§ **Directions**: Write out again only the lines that run from the start of the entries to the line containing "fold (Qlog2_floor x)", both included.

[Start of section]

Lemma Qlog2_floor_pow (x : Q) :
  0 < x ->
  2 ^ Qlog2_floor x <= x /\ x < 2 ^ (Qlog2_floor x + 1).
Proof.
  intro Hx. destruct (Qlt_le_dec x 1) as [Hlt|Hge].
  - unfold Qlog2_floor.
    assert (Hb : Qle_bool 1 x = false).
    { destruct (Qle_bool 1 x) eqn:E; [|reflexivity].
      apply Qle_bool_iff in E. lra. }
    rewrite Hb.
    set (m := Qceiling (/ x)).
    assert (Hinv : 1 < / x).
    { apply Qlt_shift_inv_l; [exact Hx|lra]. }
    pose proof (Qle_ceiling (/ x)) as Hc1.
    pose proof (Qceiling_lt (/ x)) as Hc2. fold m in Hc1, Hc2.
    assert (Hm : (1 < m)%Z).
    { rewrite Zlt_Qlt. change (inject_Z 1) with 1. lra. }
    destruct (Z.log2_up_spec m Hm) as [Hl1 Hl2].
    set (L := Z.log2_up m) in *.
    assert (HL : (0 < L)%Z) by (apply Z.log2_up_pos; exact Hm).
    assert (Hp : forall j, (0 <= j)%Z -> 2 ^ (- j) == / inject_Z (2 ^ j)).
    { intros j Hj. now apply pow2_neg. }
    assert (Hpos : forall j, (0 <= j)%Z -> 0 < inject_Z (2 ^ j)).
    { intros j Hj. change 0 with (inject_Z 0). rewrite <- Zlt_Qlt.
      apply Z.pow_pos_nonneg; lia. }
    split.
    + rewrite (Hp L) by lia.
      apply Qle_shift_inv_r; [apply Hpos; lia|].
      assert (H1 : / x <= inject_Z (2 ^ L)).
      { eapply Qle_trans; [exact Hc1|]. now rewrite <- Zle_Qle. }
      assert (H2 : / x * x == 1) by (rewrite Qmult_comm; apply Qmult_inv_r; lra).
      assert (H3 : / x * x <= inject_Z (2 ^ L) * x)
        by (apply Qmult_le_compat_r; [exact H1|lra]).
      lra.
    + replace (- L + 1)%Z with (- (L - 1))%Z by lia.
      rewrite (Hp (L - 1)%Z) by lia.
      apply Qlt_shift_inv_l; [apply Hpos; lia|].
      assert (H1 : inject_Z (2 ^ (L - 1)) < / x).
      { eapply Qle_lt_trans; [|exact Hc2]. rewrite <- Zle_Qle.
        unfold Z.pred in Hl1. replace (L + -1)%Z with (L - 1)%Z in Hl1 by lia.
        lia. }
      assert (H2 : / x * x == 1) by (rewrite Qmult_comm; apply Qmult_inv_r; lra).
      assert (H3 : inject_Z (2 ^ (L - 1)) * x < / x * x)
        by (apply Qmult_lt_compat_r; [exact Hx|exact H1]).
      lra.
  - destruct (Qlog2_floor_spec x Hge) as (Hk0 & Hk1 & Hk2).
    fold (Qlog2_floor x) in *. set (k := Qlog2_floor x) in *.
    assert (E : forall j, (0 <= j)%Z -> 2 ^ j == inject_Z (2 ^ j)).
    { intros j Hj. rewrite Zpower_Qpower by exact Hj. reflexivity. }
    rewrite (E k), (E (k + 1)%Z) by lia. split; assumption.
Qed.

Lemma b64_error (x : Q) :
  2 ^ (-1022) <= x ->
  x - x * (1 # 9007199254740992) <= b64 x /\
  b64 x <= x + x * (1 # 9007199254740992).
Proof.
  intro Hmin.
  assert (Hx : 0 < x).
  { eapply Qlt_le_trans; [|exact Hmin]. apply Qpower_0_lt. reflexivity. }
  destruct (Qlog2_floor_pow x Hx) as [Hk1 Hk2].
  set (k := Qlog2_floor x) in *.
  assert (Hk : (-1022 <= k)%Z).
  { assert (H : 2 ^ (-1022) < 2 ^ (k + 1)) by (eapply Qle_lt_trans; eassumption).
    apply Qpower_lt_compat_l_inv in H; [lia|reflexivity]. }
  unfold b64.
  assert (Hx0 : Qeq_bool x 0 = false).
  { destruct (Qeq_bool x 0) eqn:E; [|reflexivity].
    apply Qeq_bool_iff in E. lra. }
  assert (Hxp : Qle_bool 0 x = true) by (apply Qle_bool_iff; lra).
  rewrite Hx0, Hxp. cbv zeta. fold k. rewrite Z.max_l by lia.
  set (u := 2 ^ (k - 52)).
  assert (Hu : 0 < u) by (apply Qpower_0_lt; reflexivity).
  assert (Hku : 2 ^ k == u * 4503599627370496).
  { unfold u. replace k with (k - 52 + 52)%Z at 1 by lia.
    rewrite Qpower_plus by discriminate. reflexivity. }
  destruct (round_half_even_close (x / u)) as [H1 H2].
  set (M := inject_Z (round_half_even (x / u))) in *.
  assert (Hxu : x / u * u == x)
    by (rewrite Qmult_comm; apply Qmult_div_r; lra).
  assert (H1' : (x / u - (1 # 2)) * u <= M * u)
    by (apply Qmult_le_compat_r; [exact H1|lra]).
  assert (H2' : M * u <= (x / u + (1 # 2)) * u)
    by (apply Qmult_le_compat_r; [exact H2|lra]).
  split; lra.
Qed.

[End of section]

§ **Result for this task**:
Lemma Qlog2_floor_pow (x : Q) :
  0 < x ->
  2 ^ Qlog2_floor x <= x /\ x < 2 ^ (Qlog2_floor x + 1).
Proof.
  intro Hx. destruct (Qlt_le_dec x 1) as [Hlt|Hge].
  - unfold Qlog2_floor.
    assert (Hb : Qle_bool 1 x = false).
    { destruct (Qle_bool 1 x) eqn:E; [|reflexivity].
      apply Qle_bool_iff in E. lra. }
    rewrite Hb.
    set (m := Qceiling (/ x)).
    assert (Hinv : 1 < / x).
    { apply Qlt_shift_inv_l; [exact Hx|lra]. }
    pose proof (Qle_ceiling (/ x)) as Hc1.
    pose proof (Qceiling_lt (/ x)) as Hc2. fold m in Hc1, Hc2.
    assert (Hm : (1 < m)%Z).
    { rewrite Zlt_Qlt. change (inject_Z 1) with 1. lra. }
    destruct (Z.log2_up_spec m Hm) as [Hl1 Hl2].
    set (L := Z.log2_up m) in *.
    assert (HL : (0 < L)%Z) by (apply Z.log2_up_pos; exact Hm).
    assert (Hp : forall j, (0 <= j)%Z -> 2 ^ (- j) == / inject_Z (2 ^ j)).
    { intros j Hj. now apply pow2_neg. }
    assert (Hpos : forall j, (0 <= j)%Z -> 0 < inject_Z (2 ^ j)).
    { intros j Hj. change 0 with (inject_Z 0). rewrite <- Zlt_Qlt.
      apply Z.pow_pos_nonneg; lia. }
    split.
    + rewrite (Hp L) by lia.
      apply Qle_shift_inv_r; [apply Hpos; lia|].
      assert (H1 : / x <= inject_Z (2 ^ L)).
      { eapply Qle_trans; [exact Hc1|]. now rewrite <- Zle_Qle. }
      assert (H2 : / x * x == 1) by (rewrite Qmult_comm; apply Qmult_inv_r; lra).
      assert (H3 : / x * x <= inject_Z (2 ^ L) * x)
        by (apply Qmult_le_compat_r; [exact H1|lra]).
      lra.
    + replace (- L + 1)%Z with (- (L - 1))%Z by lia.
      rewrite (Hp (L - 1)%Z) by lia.
      apply Qlt_shift_inv_l; [apply Hpos; lia|].
      assert (H1 : inject_Z (2 ^ (L - 1)) < / x).
      { eapply Qle_lt_trans; [|exact Hc2]. rewrite <- Zle_Qle.
        unfold Z.pred in Hl1. replace (L + -1)%Z with (L - 1)%Z in Hl1 by lia.
        lia. }
      assert (H2 : / x * x == 1) by (rewrite Qmult_comm; apply Qmult_inv_r; lra).
      assert (H3 : inject_Z (2 ^ (L - 1)) * x < / x * x)
        by (apply Qmult_lt_compat_r; [exact Hx|exact H1]).
      lra.
  - destruct (Qlog2_floor_spec x Hge) as (Hk0 & Hk1 & Hk2).
    fold (Qlog2_floor x) in *. set (k := Qlog2_floor x) in *.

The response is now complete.